• _Supplied records_
(* ===== verification/Os.v ===== *)
(** * The operating system as the daemon sees it

    The broker talks to the kernel through a handful of calls.  Each call is
    one numbered interaction; what the outside world contributes to it (the
    clock, the contents of files the broker only reads, an I/O failure) is
    given by [Os] as a function of that number, so every theorem holds for any
    behaviour of the environment.  The directory of sockets, which the broker
    writes, is state ([Nodes]). *)

From S2P Require Import Prelude Str Path.
Open Scope Z_scope.

(** A file the broker may create or replace: a directory with its mode,
    something left behind by another process, or a bound socket with its mode
    and the listener behind it. *)
Inductive listener : Type :=
  | AdminListener
  | ProjectListener (id : nat).

#[export] Instance listener_eq_dec : EqDecision listener.
Proof. solve_decision. Defined.

Inductive node : Type :=
  | Dir (mode : Z)
  | Stale
  | Socket (mode : Z) (l : listener).

#[export] Instance node_eq_dec : EqDecision node.
Proof. solve_decision. Defined.

Abbreviation Nodes := (gmap string node).

Class Os := mkOs {
  (** [Instant::now()] and the UTC clock. *)
  os_now : nat → Instant;
  os_utc : nat → Z;
  (** The files the broker only reads. *)
  os_disk : nat → Disk;
  (** An injected failure of a socket-directory call. *)
  os_fault : nat → option IoError;
  (** The mode [bind] and [mkdir] give a new file (0777 less the umask). *)
  os_bind_mode : Z;
}.

Definition not_found : IoError := mkIoError NotFound "No such file or directory (os error 2)".
Definition is_a_directory : IoError := mkIoError OtherKind "Is a directory (os error 21)".
Definition file_exists : IoError := mkIoError AlreadyExists "File exists (os error 17)".
Definition addr_in_use : IoError := mkIoError OtherKind "Address already in use (os error 98)".

Section calls.
Context `{Os}.

(** [std::fs::remove_file]. *)
Definition remove_file (n : nat) (path : string) : ST Nodes (result IoError unit) := λ ns,
  match os_fault n with
  | Some e => (Err e, ns)
  | None =>
      match ns !! path with
      | Some (Dir _) => (Err is_a_directory, ns)
      | Some _ => (Ok tt, delete path ns)
      | None => (Err not_found, ns)
      end
  end.

(** [std::fs::create_dir_all]: fine when the directory is there already. *)
Definition create_dir_all (n : nat) (path : string) : ST Nodes (result IoError unit) := λ ns,
  match os_fault n with
  | Some e => (Err e, ns)
  | None =>
      match ns !! path with
      | Some (Dir _) => (Ok tt, ns)
      | Some _ => (Err file_exists, ns)
      | None => (Ok tt, <[path := Dir os_bind_mode]> ns)
      end
  end.

(** [UnixListener::bind]: fails when the path exists. *)
Definition bind_listener (n : nat) (path : string) (l : listener)
    : ST Nodes (result IoError unit) := λ ns,
  match os_fault n with
  | Some e => (Err e, ns)
  | None =>
      match ns !! path with
      | Some _ => (Err addr_in_use, ns)
      | None => (Ok tt, <[path := Socket os_bind_mode l]> ns)
      end
  end.

(** [std::fs::set_permissions]. *)
Definition set_permissions (n : nat) (path : string) (mode : Z)
    : ST Nodes (result IoError unit) := λ ns,
  match os_fault n with
  | Some e => (Err e, ns)
  | None =>
      match ns !! path with
      | Some (Socket _ l) => (Ok tt, <[path := Socket mode l]> ns)
      | Some (Dir _) => (Ok tt, <[path := Dir mode]> ns)
      | Some Stale => (Ok tt, ns)
      | None => (Err not_found, ns)
      end
  end.

(** The bind sequence both kinds of socket use: remove a stale file (a missing
    one is fine), bind, set the mode.  The error says which half failed. *)
Definition bind_socket (n : nat) (path : string) (mode : Z) (l : listener)
    : ST Nodes (result (IoError + IoError) unit) := λ ns,
  let '(removed, ns1) := remove_file n path ns in
  let fatal := match removed with
               | Err e => if decide (e.(io_kind) = NotFound) then None else Some e
               | Ok _ => None
               end in
  match fatal with
  | Some e => (Err (inl e), ns1)
  | None =>
      match bind_listener (S n) path l ns1 with
      | (Err e, ns2) => (Err (inl e), ns2)
      | (Ok _, ns2) =>
          match set_permissions (S (S n)) path mode ns2 with
          | (Err e, ns3) => (Err (inr e), ns3)
          | (Ok _, ns3) => (Ok tt, ns3)
          end
      end
  end.

(** A successful bind leaves exactly the new socket with the mode asked for,
    whatever was at the path before; other paths are never touched. *)
Lemma bind_socket_other n path mode l ns p :
  p ≠ path → (bind_socket n path mode l ns).2 !! p = ns !! p.
Proof.
  intros Hp. unfold bind_socket, remove_file, bind_listener, set_permissions.
  repeat (case_match; simplify_eq/=); try done;
    repeat (rewrite lookup_insert_ne || rewrite lookup_delete_ne || rewrite lookup_insert_eq in *); try done.
Qed.

Lemma bind_socket_ok n path mode l ns u :
  (bind_socket n path mode l ns).1 = Ok u →
  (bind_socket n path mode l ns).2 = <[path := Socket mode l]> ns.
Proof.
  unfold bind_socket, remove_file, bind_listener, set_permissions.
  repeat (case_match; simplify_eq/=); try done; intros _;
    rewrite ?lookup_delete_eq, ?lookup_insert_eq in *; simplify_eq/=;
    by rewrite insert_insert_eq, ?insert_delete_eq.
Qed.

(** With no I/O failure and no directory in the way, the sequence succeeds. *)
Lemma bind_socket_succeeds n path mode l ns :
  (∀ i, (n ≤ i ≤ n + 2)%nat → os_fault i = None) → (∀ m, ns !! path ≠ Some (Dir m)) →
  (bind_socket n path mode l ns).1 = Ok tt.
Proof.
  intros Hf Hd. unfold bind_socket, remove_file, bind_listener, set_permissions.
  rewrite !Hf by lia. destruct (ns !! path) as [[| |]|] eqn:Hn; simpl.
  - by destruct (Hd mode0).
  - rewrite lookup_delete_eq. simpl. by rewrite lookup_insert_eq.
  - rewrite lookup_delete_eq. simpl. by rewrite lookup_insert_eq.
  - rewrite Hn. simpl. by rewrite lookup_insert_eq.
Qed.

End calls.
(** ** Project names are safe file names *)

Lemma re_project_name_bytes bs :
  re_match project_name_re bs → ∃ b rest, bs = b :: rest ∧ Forall (λ c, cls_name c = true) bs.
Proof.
  inversion 1 as [|? ? s1 s2 H1 H2|]; subst. apply re_match_cls_inv in H1 as (b & -> & Hb).
  apply re_match_rep_cls in H2 as [_ Hf]. exists b, s2. split; [done|]. simpl.
  constructor.
  - unfold cls_az09, cls_name in *. by rewrite Hb.
  - apply Forall_forall. intros c Hc. rewrite forallb_forall in Hf. by apply Hf, list_elem_of_In.
Qed.

(** A name the manifest rules admit makes a socket file name without
    separators. *)
Lemma socket_file_plain name :
  re_match project_name_re (bytes name) → plain_name (name +:+ ".sock").
Proof.
  intros (b & rest & Hb & Hf)%re_project_name_bytes. split_and!.
  - rewrite bytes_app, not_elem_of_app. split; [|by vm_compute; set_solver].
    intros Hin. rewrite Forall_forall in Hf. specialize (Hf SEP Hin). discriminate.
  - intros Heq. apply (f_equal bytes) in Heq. by rewrite bytes_app, Hb in Heq.
  - intros Heq. apply (f_equal (length ∘ bytes)) in Heq. simpl in Heq.
    rewrite bytes_app, length_app in Heq. simpl in Heq. lia.
  - intros Heq. apply (f_equal (length ∘ bytes)) in Heq. simpl in Heq.
    rewrite bytes_app, length_app in Heq. simpl in Heq. lia.
Qed.

Lemma append_sock_inj a b : a +:+ ".sock" = b +:+ ".sock" → a = b.
Proof.
  intros Heq. apply bytes_inj. apply (f_equal bytes) in Heq. rewrite !bytes_app in Heq.
  by apply app_inv_tail in Heq.
Qed.

(** ** The operations as equations *)

Section registry_facts.
Context `{Os, TomlManifest}.
Context (reg : ProjectRegistry).

Definition to_registry_error (e : ManifestError) : RegistryError :=
  match e with
  | ManifestNotFound _ => RegManifestNotFound e
  | _ => RegManifestInvalid e
  end.

Definition bind_error (path : string) (e : IoError + IoError) : RegistryError :=
  match e with inl e => BindSocket path e | inr e => SocketPerms path e end.

(** The state after [k] interactions that changed nothing else. *)
Definition ticked (k : nat) (s : RegState) : RegState :=
  mkRegState (k + s.(rs_tick)) s.(rs_nodes) s.(rs_heap) s.(rs_next) s.(rs_map).

Definition new_project (name project_path manifest_path : string) (m : Manifest) : Project :=
  mkProject name project_path (socket_path_for reg name) manifest_path m
    (Cache.new (resolve_cache_bounds m reg.(rg_cache_defaults)).1
               (resolve_cache_bounds m reg.(rg_cache_defaults)).2).

Lemma register_eq name project_path s :
  register reg name project_path s =
  match Manifest.load (os_disk s.(rs_tick)) project_path with
  | Err e => (Err (to_registry_error e), ticked 1 s)
  | Ok (m, manifest_path) =>
      if decide (m.(project).(project_name) ≠ name) then
        (Err (RegManifestInvalid (NameDirMismatch m.(project).(project_name) name)), ticked 1 s)
      else match s.(rs_map) !! name with
      | Some _ => (Err (ProjectExists name), ticked 1 s)
      | None =>
          let '(r, ns) := bind_socket (S s.(rs_tick)) (socket_path_for reg name)
                            PROJECT_SOCKET_MODE (ProjectListener s.(rs_next)) s.(rs_nodes) in
          match r with
          | Err e => (Err (bind_error (socket_path_for reg name) e), set_nodes ns (ticked 4 s))
          | Ok _ => (Ok s.(rs_next),
              mkRegState (4 + s.(rs_tick)) ns
                (<[s.(rs_next) := new_project name project_path manifest_path m]> s.(rs_heap))
                (S s.(rs_next)) (<[name := s.(rs_next)]> s.(rs_map)))
          end
      end
  end.
Proof.
  unfold register. rewrite bind_res_unfold. unfold load_manifest, tick, mbind, ST_bind, mret, ST_ret. simpl.
  destruct (load (os_disk (rs_tick s)) project_path) as [[m mp]|[]]; simpl; [|done..].
  case_decide; [done|]. simpl. destruct (rs_map s !! name); [done|].
  unfold bind_res, bind_project_socket, zoom, tick, gets, mbind, ST_bind, mret, ST_ret. simpl.
  by destruct (bind_socket _ _ _ _ _) as [[[]|e] ns].
Qed.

• _Try it_
Please filter the data down to the lines containing the word "intros".

• _Answer_
  intros Hp. unfold bind_socket, remove_file, bind_listener, set_permissions.
  repeat (case_match; simplify_eq/=); try done; intros _;
  intros Hf Hd. unfold bind_socket, remove_file, bind_listener, set_permissions.
  - apply Forall_forall. intros c Hc. rewrite forallb_forall in Hf. by apply Hf, list_elem_of_In.
  intros (b & rest & Hb & Hf)%re_project_name_bytes. split_and!.
    intros Hin. rewrite Forall_forall in Hf. specialize (Hf SEP Hin). discriminate.
  - intros Heq. apply (f_equal bytes) in Heq. by rewrite bytes_app, Hb in Heq.
  - intros Heq. apply (f_equal (length ∘ bytes)) in Heq. simpl in Heq.
  - intros Heq. apply (f_equal (length ∘ bytes)) in Heq. simpl in Heq.
  intros Heq. apply bytes_inj. apply (f_equal bytes) in Heq. rewrite !bytes_app in Heq.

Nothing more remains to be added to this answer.